Exercise goal -> Starting with the line that contains "unfold mbind, completion_bind; simpl." and stopping after the line that contains "sent_on (length older) 0", copy the entries below exactly. Include nothing else.

START Data shown

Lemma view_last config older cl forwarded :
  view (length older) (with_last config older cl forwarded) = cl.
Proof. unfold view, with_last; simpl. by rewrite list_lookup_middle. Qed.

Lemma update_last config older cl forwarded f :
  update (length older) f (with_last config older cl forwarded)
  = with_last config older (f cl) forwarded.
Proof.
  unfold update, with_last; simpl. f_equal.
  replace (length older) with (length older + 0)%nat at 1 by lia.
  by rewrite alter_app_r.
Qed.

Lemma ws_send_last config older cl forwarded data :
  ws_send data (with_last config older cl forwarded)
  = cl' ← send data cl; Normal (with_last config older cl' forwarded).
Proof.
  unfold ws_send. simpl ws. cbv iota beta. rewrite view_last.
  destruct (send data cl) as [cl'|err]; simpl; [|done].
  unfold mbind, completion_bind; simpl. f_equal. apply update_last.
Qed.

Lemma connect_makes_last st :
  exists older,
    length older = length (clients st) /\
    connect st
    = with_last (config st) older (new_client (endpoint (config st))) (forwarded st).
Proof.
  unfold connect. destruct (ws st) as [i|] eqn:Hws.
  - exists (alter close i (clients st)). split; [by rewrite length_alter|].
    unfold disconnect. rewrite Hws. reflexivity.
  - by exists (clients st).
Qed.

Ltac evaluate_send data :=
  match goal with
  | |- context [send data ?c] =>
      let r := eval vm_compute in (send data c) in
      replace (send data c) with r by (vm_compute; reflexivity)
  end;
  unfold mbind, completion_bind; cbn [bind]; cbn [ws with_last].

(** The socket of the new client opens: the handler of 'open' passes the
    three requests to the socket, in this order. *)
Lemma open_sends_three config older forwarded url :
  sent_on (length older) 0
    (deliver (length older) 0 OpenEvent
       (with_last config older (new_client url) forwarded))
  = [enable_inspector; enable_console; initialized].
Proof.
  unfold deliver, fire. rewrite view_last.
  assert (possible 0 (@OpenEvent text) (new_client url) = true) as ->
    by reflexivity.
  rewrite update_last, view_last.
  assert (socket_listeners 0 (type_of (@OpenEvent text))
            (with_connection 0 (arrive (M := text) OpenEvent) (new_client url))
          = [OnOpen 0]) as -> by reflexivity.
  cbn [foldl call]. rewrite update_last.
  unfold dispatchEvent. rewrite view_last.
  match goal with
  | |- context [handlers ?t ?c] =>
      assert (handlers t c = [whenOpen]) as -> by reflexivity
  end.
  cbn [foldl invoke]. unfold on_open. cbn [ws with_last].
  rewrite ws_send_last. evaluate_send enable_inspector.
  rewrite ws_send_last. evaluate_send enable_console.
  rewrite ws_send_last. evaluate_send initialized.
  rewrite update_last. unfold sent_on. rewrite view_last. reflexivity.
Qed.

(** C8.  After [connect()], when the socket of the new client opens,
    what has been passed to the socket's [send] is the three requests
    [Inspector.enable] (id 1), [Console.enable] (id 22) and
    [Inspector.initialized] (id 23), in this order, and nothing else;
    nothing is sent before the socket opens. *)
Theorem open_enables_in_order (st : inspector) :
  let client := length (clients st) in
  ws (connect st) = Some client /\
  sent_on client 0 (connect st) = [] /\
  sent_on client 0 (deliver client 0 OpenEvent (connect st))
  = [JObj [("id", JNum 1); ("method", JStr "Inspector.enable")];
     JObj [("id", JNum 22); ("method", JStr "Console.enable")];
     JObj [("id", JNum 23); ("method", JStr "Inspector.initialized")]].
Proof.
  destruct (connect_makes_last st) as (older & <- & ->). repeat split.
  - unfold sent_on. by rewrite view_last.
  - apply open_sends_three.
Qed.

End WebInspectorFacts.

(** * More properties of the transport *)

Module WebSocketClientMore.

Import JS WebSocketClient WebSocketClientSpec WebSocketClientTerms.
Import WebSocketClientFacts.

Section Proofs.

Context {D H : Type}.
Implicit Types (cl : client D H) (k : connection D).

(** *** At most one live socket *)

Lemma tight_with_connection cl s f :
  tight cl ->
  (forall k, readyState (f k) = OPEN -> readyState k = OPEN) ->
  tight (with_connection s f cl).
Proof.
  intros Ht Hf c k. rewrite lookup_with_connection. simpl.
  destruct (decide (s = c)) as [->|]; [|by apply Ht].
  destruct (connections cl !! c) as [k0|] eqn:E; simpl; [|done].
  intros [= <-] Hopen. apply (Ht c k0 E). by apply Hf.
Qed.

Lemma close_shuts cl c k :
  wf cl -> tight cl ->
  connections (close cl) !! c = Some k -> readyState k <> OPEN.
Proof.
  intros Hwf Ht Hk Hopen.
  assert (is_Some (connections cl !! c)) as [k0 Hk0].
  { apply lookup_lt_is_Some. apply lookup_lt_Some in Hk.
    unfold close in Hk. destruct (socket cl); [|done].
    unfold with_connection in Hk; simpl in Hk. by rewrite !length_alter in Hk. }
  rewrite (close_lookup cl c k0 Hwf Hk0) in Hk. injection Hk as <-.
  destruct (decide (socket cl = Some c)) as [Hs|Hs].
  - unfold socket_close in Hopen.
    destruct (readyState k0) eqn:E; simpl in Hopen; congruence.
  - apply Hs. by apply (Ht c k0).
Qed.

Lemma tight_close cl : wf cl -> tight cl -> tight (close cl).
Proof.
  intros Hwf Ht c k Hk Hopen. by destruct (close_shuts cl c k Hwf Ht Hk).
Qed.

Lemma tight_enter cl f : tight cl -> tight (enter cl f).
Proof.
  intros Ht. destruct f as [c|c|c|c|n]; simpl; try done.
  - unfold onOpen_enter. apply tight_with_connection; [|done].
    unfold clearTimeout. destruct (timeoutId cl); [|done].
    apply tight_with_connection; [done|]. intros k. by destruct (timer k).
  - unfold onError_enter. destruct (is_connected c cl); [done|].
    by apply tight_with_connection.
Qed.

END Data shown

Solution below ->
  unfold mbind, completion_bind; simpl. f_equal. apply update_last.
Qed.

Lemma connect_makes_last st :
  exists older,
    length older = length (clients st) /\
    connect st
    = with_last (config st) older (new_client (endpoint (config st))) (forwarded st).
Proof.
  unfold connect. destruct (ws st) as [i|] eqn:Hws.
  - exists (alter close i (clients st)). split; [by rewrite length_alter|].
    unfold disconnect. rewrite Hws. reflexivity.
  - by exists (clients st).
Qed.

Ltac evaluate_send data :=
  match goal with
  | |- context [send data ?c] =>
      let r := eval vm_compute in (send data c) in
      replace (send data c) with r by (vm_compute; reflexivity)
  end;
  unfold mbind, completion_bind; cbn [bind]; cbn [ws with_last].

(** The socket of the new client opens: the handler of 'open' passes the
    three requests to the socket, in this order. *)
Lemma open_sends_three config older forwarded url :
  sent_on (length older) 0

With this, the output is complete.